Autumn is usually such a fun and busy period but sadly we cannot celebrate in the same way this year. With Lancashire currently in Tier 3 regulations the law is that people can’t socialise with anyone who isn’t in their household or social bubble – this applies anywhere indoors and in private outdoor spaces including yards and gardens.
This means traditional trick or treating where you go and knock on someone else’s door isn’t allowed as it would increase the risk of household transmissions of coronavirus.
We have no doubt that Lancashire residents will rise to the challenge of finding alternative ways to honour the terrifying traditions in your households. All we ask is that you follow our advice to keep your families and homes safe, and prevent extra pressure on our NHS and emergency services:
- Plastic capes and bin liners are often used as costumes – keep them away from candles or other naked flames.
- Use battery operated lights within homemade lanterns and pumpkins. Battery operated lights are much safer than candles.
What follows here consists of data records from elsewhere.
Lemma match_len_full row : forall buf,
  length row = length buf -> match_len row buf = length row -> row = buf.
Proof.
  induction row as [|e row IH]; intros [|b buf] Hlen Hm; try discriminate.
  - reflexivity.
  - cbn [match_len length] in *.
    destruct (Z.eqb_spec e b) as [->|]; [|discriminate].
    f_equal. apply IH; lia.
Qed.

(** The scan keeps the key it was given or picks a row equal to [buf]. *)
Lemma scan_keys_sound rows : forall k buf mk p mk' p',
  Forall (fun row => length row = KBUFSZ) rows ->
  length buf = KBUFSZ ->
  scan_keys rows k buf mk p = (mk', p') ->
  mk' = mk \/
  (k <= mk' < k + Z.of_nat (length rows) /\
   rows !! Z.to_nat (mk' - k) = Some buf).
Proof.
  induction rows as [|row rows IH]; intros k buf mk p mk' p' Hrows Hbuf H;
    cbn [scan_keys] in H.
  - left. congruence.
  - inversion Hrows as [|? ? Hrow Hrows']; subst.
    assert (Hshift : forall m, k + 1 <= m ->
              Z.to_nat (m - k) = S (Z.to_nat (m - (k + 1)))) by (intros; lia).
    destruct (negb (nth 0 buf 0 =? nth 0 row 0)).
    + destruct (IH _ _ _ _ _ _ Hrows' Hbuf H) as [->|[Hr Hl]]; [left; reflexivity|].
      right. cbn [length]. split; [lia|].
      rewrite Hshift by lia. exact Hl.
    + destruct (Nat.eqb_spec (match_len row buf) KBUFSZ) as [Hfull|_].
      * destruct (IH _ _ _ _ _ _ Hrows' Hbuf H) as [->|[Hr Hl]].
        -- right. cbn [length]. split; [lia|].
           rewrite Z.sub_diag. change (Some row = Some buf).
           f_equal. apply match_len_full; congruence.
        -- right. cbn [length]. split; [lia|].
           rewrite Hshift by lia. exact Hl.
      * destruct (IH _ _ _ _ _ _ Hrows' Hbuf H) as [->|[Hr Hl]];
          [left; reflexivity|].
        right. cbn [length]. split; [lia|].
        rewrite Hshift by lia. exact Hl.
Qed.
- Take extra care with candles – they are extremely hazardous. If the candle tips over it could set light to materials such as costumes, curtains, clothes and furniture and start a serious fire. Make sure they are extinguished properly before leaving the house or going to bed and are placed where children and pets cannot knock them over.
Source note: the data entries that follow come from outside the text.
Lemma rows_of_width (f : R -> R -> R) (us vs : list R) :
  Forall (fun row => List.length row = List.length vs)
         (map (fun u => map (f u) vs) us).
Proof.
  apply Forall_forall. intros row Hin. apply in_map_iff in Hin.
  destruct Hin as (u & <- & _). apply length_map.
Qed.

(** X26: [make_sphere] produces three 40 x 20 grids; every grid point
    lies at distance |radius| from the centre; the first and last
    columns are the two poles (centre ± radius along Z); and the last
    row coincides with the first, so the surface closes on itself. *)
Theorem X26_make_sphere (center : vec3) (radius : R) (color name : string) :
  let s := make_sphere center radius color name in
  (List.length (surface_x s) = 40%nat /\
   List.length (surface_y s) = 40%nat /\
   List.length (surface_z s) = 40%nat) /\
  (Forall (fun row => List.length row = 20%nat) (surface_x s) /\
   Forall (fun row => List.length row = 20%nat) (surface_y s) /\
   Forall (fun row => List.length row = 20%nat) (surface_z s)) /\
  (forall i j, (i < 40)%nat -> (j < 20)%nat ->
     norm (vsub (surface_point s i j) center) = Rabs radius) /\
  (forall i, (i < 40)%nat ->
     surface_point s i 0 = mk3 (c0 center) (c1 center) (c2 center + radius) /\
     surface_point s i 19 = mk3 (c0 center) (c1 center) (c2 center - radius)) /\
  (forall j, (j < 20)%nat -> surface_point s 39 j = surface_point s 0 j).
Proof.
  intros s. subst s.
  split; [| split; [| split; [| split]]].
  - unfold make_sphere. cbn [surface_x surface_y surface_z].
    rewrite !length_map, mgrid_axis_length. repeat split.
  - unfold make_sphere. cbn [surface_x surface_y surface_z].
    pose proof (mgrid_axis_length PI 20) as L.
    repeat split;
      [ pose proof (rows_of_width
                      (fun u v => radius * cos u * sin v + c0 center)
                      (mgrid_axis (2 * PI) 40) (mgrid_axis PI 20)) as H
      | pose proof (rows_of_width
                      (fun u v => radius * sin u * sin v + c1 center)
                      (mgrid_axis (2 * PI) 40) (mgrid_axis PI 20)) as H
      | pose proof (rows_of_width
                      (fun u v => radius * cos v + c2 center)
                      (mgrid_axis (2 * PI) 40) (mgrid_axis PI 20)) as H ];
      rewrite L in H; exact H.
  - intros i j Hi Hj. rewrite (make_sphere_point _ _ _ _ i j Hi Hj).
    cbv zeta.
    set (u := nth i (mgrid_axis (2 * PI) 40) 0).
    set (v := nth j (mgrid_axis PI 20) 0).
    pose proof (cos2_sin2 u) as Hu. pose proof (cos2_sin2 v) as Hv.
    rewrite <- sqrt_Rsqr_abs. unfold norm. f_equal.
    unfold dot, vsub, Rsqr. simpl.
    replace ((radius * cos u * sin v + c0 center - c0 center)
             * (radius * cos u * sin v + c0 center - c0 center)
             + (radius * sin u * sin v + c1 center - c1 center)
               * (radius * sin u * sin v + c1 center - c1 center)
             + (radius * cos v + c2 center - c2 center)
               * (radius * cos v + c2 center - c2 center))
      with (radius * radius
            * ((cos u * cos u + sin u * sin u) * (sin v * sin v)
               + cos v * cos v)) by ring.
    rewrite Hu. replace (1 * (sin v * sin v) + cos v * cos v)
      with (cos v * cos v + sin v * sin v) by ring.
    rewrite Hv. ring.
  - intros i Hi. split.
    + rewrite (make_sphere_point _ _ _ _ i 0 Hi ltac:(lia)). cbv zeta.
      rewrite (mgrid_axis_nth PI 20 0) by lia.
      replace (INR 0 * (PI / INR (20 - 1))) with 0 by (simpl; ring).
      rewrite sin_0, cos_0. apply vec3_eq; simpl; ring.
    + rewrite (make_sphere_point _ _ _ _ i 19 Hi ltac:(lia)). cbv zeta.
      rewrite (mgrid_axis_nth PI 20 19) by lia.
      replace (INR 19 * (PI / INR (20 - 1))) with PI by (simpl; field).
      rewrite sin_PI, cos_PI. apply vec3_eq; simpl; ring.
  - intros j Hj.
    rewrite (make_sphere_point _ _ _ _ 39 j ltac:(lia) Hj).
    rewrite (make_sphere_point _ _ _ _ 0 j ltac:(lia) Hj). cbv zeta.
    rewrite (mgrid_axis_nth (2 * PI) 40 39), (mgrid_axis_nth (2 * PI) 40 0)
      by lia.
    replace (INR 39 * (2 * PI / INR (40 - 1))) with (2 * PI)
      by (simpl; field).
    replace (INR 0 * (2 * PI / INR (40 - 1))) with 0 by (simpl; ring).
    rewrite cos_2PI, sin_2PI, cos_0, sin_0. reflexivity.
Qed.

Lemma X26_make_sphere_witness :
  norm (vsub (surface_point (make_sphere (mk3 1 2 3) 5 "gray" "Moon") 3 4)
             (mk3 1 2 3)) = Rabs 5 /\
  surface_point (make_sphere (mk3 1 2 3) 5 "gray" "Moon") 7 0
    = mk3 1 2 (3 + 5) /\
  surface_point (make_sphere (mk3 1 2 3) 5 "gray" "Moon") 39 4
    = surface_point (make_sphere (mk3 1 2 3) 5 "gray" "Moon") 0 4.
Proof.
  destruct (X26_make_sphere (mk3 1 2 3) 5 "gray" "Moon")
    as (_ & _ & A & B & C).
  split; [apply A; lia|]. split; [apply (proj1 (B 7%nat ltac:(lia)))|].
  apply C. lia.
Defined.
- Costumes should comply with EN71 – a European-wide standard, which tests for flammability. It should also have a CE mark and be labelled as flame-resistant.
- In an emergency, cool any burns with water and call 999.
- If clothing does catch on fire remember to stop, drop and roll. And remember you can always call 999 and ask for the fire service if it is an emergency.
Alternative ways to have a haunted Halloween:
- Be creative: create a pumpkin trail where you live by putting one in your window so everyone can join in without knocking on doors.
- Be active: get dressed up and take a walk around your neighbourhood to see homes decorated for Halloween.
- Be virtual: consider an online party with decorations, fancy dress and themed food. Play Halloween games, bake Halloween treats or tell spooky stories.
- Be social: take pictures of your spooky costumes and activities to share on social media.
- Be colourful: dress up the outside of your house with Halloween decorations for you and your neighbours to enjoy.
- Be treat-wise: buy your own sweets to give to your children so they don’t miss out.
LFRS would also like to remind you about the importance of checking on your neighbours. Halloween can be scary time for people, especially those that live alone. Even though trick or treating is not permitted this year people may still go out for an evening walk in their costumes to look at decorations in people’s windows. Therefore, please be respectful of your neighbours. With darker nights and curtains drawn it is all too easy to forget about how someone is.
- You can also download this poster to let people know you don’t want visitors (or print a copy for someone who would benefit from displaying it).
Lancashire Fire and Rescue Service is working closely with the Lancashire Resilience Forum and local partners to help keep people safe this autumn season.